___ Extracted entries

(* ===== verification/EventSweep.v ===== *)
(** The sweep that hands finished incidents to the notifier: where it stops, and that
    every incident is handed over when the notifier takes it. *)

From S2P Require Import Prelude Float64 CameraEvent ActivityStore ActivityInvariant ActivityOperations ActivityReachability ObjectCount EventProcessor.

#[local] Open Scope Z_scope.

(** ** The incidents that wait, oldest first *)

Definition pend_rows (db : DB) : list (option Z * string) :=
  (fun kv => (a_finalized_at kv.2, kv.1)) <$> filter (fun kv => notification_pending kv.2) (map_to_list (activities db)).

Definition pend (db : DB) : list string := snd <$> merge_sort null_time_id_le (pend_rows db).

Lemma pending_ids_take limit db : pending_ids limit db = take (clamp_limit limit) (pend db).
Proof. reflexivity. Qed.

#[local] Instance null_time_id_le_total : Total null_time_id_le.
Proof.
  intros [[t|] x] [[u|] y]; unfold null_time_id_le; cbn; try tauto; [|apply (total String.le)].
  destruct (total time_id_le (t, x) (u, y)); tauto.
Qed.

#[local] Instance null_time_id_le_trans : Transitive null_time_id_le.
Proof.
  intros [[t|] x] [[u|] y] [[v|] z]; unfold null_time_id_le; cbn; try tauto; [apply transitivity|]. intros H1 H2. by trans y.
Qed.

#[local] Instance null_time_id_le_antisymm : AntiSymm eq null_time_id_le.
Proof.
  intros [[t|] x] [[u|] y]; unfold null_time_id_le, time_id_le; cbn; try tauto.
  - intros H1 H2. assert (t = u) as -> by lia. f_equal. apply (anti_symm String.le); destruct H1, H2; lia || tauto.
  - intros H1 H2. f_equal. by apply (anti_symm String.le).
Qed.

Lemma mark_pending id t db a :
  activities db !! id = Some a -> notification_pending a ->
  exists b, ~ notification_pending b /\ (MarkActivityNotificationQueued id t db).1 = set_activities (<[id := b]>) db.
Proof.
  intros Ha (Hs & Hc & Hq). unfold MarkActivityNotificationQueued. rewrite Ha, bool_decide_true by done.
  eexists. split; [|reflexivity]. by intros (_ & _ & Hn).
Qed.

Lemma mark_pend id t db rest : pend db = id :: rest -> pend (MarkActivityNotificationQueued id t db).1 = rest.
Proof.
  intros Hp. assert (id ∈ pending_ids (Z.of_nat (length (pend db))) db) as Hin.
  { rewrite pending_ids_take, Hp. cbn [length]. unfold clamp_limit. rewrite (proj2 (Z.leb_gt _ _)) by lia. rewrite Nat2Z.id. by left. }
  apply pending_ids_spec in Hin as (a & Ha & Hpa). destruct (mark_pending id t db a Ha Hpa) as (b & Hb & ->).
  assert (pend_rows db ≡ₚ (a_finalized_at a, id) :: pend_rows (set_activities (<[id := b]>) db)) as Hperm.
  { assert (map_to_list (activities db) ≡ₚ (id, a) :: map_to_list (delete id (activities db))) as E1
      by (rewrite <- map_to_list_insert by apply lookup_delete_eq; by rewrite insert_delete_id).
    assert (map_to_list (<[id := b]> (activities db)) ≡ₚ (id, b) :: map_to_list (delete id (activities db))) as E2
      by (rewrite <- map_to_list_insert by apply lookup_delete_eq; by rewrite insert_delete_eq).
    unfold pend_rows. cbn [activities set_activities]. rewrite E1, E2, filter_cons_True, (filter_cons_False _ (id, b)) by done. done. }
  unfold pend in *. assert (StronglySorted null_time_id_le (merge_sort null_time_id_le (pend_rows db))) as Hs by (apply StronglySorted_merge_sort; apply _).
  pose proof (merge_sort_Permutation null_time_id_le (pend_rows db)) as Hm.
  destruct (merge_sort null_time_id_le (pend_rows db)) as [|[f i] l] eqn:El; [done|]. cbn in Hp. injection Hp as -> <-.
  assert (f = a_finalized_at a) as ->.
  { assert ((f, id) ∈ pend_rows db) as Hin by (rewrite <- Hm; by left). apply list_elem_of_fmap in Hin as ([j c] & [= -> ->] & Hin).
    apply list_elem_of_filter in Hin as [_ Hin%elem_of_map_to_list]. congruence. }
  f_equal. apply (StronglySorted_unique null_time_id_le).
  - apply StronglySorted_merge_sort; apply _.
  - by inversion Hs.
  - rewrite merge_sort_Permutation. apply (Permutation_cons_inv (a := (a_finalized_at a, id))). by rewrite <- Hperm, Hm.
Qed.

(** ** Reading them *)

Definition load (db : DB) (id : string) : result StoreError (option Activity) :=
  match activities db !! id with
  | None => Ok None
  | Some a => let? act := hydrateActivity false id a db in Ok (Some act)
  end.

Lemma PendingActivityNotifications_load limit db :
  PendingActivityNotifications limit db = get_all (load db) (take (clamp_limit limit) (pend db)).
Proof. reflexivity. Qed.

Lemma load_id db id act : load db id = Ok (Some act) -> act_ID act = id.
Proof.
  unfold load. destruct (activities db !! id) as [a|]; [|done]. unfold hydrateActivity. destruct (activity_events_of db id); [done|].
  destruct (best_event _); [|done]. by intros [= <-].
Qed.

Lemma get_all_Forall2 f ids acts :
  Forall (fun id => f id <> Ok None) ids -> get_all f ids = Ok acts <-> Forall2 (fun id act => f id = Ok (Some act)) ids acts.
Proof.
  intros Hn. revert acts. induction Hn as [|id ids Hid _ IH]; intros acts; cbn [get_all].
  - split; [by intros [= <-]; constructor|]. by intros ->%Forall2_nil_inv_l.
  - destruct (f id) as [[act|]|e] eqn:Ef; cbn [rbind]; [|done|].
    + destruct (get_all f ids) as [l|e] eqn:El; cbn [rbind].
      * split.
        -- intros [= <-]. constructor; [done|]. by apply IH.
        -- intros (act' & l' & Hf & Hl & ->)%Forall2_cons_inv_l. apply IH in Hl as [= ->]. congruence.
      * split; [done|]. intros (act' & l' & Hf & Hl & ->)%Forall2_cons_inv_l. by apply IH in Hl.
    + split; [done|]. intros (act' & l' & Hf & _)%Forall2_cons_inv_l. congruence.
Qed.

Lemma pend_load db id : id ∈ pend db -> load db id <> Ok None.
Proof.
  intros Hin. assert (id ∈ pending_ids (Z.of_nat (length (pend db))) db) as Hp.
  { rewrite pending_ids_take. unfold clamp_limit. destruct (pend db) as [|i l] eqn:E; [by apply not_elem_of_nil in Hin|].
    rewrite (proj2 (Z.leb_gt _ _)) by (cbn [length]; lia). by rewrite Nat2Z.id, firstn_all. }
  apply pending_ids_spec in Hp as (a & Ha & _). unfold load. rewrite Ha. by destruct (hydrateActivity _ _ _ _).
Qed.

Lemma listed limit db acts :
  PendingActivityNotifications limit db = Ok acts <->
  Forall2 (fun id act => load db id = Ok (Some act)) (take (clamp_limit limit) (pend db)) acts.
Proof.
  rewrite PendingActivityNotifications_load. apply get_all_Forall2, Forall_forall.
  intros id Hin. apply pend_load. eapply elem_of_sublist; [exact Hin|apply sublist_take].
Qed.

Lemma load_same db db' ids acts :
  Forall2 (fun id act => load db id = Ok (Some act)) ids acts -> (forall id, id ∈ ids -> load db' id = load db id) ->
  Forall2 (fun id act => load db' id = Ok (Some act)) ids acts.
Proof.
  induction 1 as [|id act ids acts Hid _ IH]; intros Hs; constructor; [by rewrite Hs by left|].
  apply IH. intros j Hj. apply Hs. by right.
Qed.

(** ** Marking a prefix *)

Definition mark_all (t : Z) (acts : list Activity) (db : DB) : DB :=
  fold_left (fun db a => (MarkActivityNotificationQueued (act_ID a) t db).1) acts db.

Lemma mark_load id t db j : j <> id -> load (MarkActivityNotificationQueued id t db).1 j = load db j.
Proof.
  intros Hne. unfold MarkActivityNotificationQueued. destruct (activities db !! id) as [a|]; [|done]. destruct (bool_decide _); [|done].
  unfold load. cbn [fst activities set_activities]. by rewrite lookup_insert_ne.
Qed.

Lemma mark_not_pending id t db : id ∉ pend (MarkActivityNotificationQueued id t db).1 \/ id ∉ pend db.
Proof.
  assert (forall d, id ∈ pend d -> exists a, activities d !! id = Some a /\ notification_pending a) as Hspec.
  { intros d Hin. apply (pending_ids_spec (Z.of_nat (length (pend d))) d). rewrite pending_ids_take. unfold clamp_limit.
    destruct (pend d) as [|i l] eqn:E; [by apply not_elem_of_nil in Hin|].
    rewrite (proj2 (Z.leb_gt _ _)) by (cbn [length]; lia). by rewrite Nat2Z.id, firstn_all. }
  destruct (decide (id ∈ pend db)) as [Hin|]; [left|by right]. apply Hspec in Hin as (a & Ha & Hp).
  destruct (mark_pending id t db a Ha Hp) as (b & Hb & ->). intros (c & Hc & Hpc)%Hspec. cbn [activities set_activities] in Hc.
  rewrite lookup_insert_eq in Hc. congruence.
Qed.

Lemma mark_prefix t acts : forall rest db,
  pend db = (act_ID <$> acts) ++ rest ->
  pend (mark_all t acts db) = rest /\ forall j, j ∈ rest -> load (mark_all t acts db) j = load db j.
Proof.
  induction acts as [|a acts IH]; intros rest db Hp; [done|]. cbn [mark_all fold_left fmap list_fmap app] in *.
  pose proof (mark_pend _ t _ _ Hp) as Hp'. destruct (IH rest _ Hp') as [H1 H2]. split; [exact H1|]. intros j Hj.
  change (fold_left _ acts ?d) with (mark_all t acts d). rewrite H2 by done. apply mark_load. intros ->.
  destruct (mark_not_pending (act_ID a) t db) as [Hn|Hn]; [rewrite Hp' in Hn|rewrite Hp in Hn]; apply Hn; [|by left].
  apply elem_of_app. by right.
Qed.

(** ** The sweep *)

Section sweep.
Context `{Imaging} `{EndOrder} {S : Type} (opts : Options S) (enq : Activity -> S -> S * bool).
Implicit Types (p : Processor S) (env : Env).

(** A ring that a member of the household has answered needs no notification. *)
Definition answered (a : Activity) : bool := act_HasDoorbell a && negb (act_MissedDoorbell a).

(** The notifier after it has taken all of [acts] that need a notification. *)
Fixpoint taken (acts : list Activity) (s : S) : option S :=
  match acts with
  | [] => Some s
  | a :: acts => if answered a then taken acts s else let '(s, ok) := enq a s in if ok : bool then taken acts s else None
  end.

______
___ Extracted entries

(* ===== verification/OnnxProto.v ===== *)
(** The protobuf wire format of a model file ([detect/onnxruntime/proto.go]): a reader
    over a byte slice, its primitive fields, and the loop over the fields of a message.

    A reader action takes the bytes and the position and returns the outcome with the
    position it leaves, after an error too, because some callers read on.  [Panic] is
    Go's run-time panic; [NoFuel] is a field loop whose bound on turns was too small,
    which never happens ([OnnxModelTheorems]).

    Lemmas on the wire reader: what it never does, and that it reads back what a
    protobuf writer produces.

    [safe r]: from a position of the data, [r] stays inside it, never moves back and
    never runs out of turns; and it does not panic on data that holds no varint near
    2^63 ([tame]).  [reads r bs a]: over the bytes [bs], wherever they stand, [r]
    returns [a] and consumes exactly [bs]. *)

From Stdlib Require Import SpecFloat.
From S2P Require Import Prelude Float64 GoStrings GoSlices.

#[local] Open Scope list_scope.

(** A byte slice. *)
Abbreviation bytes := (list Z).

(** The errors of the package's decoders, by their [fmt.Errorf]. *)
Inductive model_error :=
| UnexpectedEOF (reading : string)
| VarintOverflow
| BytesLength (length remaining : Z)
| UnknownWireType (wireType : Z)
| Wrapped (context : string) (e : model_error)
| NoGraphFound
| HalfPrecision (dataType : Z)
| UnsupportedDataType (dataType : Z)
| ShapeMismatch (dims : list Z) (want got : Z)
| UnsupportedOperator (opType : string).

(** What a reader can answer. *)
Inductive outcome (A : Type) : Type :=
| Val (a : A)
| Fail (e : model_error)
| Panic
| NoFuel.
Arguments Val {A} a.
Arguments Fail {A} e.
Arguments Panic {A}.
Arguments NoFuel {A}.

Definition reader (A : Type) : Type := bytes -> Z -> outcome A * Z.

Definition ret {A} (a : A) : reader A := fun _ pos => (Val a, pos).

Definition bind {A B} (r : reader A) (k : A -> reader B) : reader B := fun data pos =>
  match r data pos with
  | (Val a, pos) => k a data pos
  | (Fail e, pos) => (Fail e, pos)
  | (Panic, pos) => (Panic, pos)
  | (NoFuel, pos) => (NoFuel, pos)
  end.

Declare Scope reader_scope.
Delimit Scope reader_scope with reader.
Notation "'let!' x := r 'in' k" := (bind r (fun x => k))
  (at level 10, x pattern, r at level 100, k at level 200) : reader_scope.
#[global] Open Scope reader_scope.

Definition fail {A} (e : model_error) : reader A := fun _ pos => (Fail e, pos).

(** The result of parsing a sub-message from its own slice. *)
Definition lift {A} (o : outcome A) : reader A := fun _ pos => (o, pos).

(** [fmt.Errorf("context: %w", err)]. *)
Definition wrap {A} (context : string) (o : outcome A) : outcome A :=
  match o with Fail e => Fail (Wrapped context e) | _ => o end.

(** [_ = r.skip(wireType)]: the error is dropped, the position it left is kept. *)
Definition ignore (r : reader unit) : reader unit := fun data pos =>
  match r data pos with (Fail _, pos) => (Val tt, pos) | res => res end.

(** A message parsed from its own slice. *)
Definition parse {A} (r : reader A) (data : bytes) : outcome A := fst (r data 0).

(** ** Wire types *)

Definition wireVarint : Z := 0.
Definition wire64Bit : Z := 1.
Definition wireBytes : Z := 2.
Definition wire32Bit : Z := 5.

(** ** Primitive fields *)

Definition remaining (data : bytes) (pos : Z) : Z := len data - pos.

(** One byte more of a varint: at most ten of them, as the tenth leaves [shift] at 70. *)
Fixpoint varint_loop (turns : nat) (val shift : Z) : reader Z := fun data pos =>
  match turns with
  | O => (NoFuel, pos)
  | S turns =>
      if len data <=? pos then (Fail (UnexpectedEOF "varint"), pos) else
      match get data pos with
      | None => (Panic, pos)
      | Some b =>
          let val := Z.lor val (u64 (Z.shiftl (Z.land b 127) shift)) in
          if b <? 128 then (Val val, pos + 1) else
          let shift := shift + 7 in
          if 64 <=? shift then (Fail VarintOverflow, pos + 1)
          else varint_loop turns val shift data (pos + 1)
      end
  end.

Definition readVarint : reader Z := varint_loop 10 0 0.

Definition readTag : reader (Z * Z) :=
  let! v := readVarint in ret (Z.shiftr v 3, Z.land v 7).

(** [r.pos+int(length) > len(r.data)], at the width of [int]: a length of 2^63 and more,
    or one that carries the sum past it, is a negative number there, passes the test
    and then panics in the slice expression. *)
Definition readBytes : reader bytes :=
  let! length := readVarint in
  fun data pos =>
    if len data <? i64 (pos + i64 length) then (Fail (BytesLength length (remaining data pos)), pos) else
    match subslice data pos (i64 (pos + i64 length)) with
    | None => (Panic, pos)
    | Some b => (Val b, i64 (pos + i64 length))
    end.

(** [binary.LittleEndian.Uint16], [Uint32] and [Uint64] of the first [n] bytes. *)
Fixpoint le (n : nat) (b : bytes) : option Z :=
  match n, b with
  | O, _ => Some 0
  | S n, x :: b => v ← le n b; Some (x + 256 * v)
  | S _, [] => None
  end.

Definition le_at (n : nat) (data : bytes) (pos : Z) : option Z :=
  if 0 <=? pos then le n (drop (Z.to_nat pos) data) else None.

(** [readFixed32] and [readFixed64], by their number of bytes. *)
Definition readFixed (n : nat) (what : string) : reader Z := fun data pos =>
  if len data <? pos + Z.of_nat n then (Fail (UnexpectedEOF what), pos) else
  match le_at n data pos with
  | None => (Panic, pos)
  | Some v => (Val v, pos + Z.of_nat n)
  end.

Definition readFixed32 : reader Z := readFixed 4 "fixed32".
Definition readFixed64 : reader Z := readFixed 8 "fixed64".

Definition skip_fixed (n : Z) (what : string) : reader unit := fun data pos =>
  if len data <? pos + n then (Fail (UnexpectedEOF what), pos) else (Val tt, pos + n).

______

▶ [What is needed]: Going back to the entries above, set down exactly the lines that begin at the one with "(* ===== verification/EventSweep.v ===== *)" and end at the one with "Lemma pending_ids_take limit", both included, and nothing else.

▶ [Answer section]:
(* ===== verification/EventSweep.v ===== *)
(** The sweep that hands finished incidents to the notifier: where it stops, and that
    every incident is handed over when the notifier takes it. *)

From S2P Require Import Prelude Float64 CameraEvent ActivityStore ActivityInvariant ActivityOperations ActivityReachability ObjectCount EventProcessor.

#[local] Open Scope Z_scope.

(** ** The incidents that wait, oldest first *)

Definition pend_rows (db : DB) : list (option Z * string) :=
  (fun kv => (a_finalized_at kv.2, kv.1)) <$> filter (fun kv => notification_pending kv.2) (map_to_list (activities db)).

Definition pend (db : DB) : list string := snd <$> merge_sort null_time_id_le (pend_rows db).

Lemma pending_ids_take limit db : pending_ids limit db = take (clamp_limit limit) (pend db).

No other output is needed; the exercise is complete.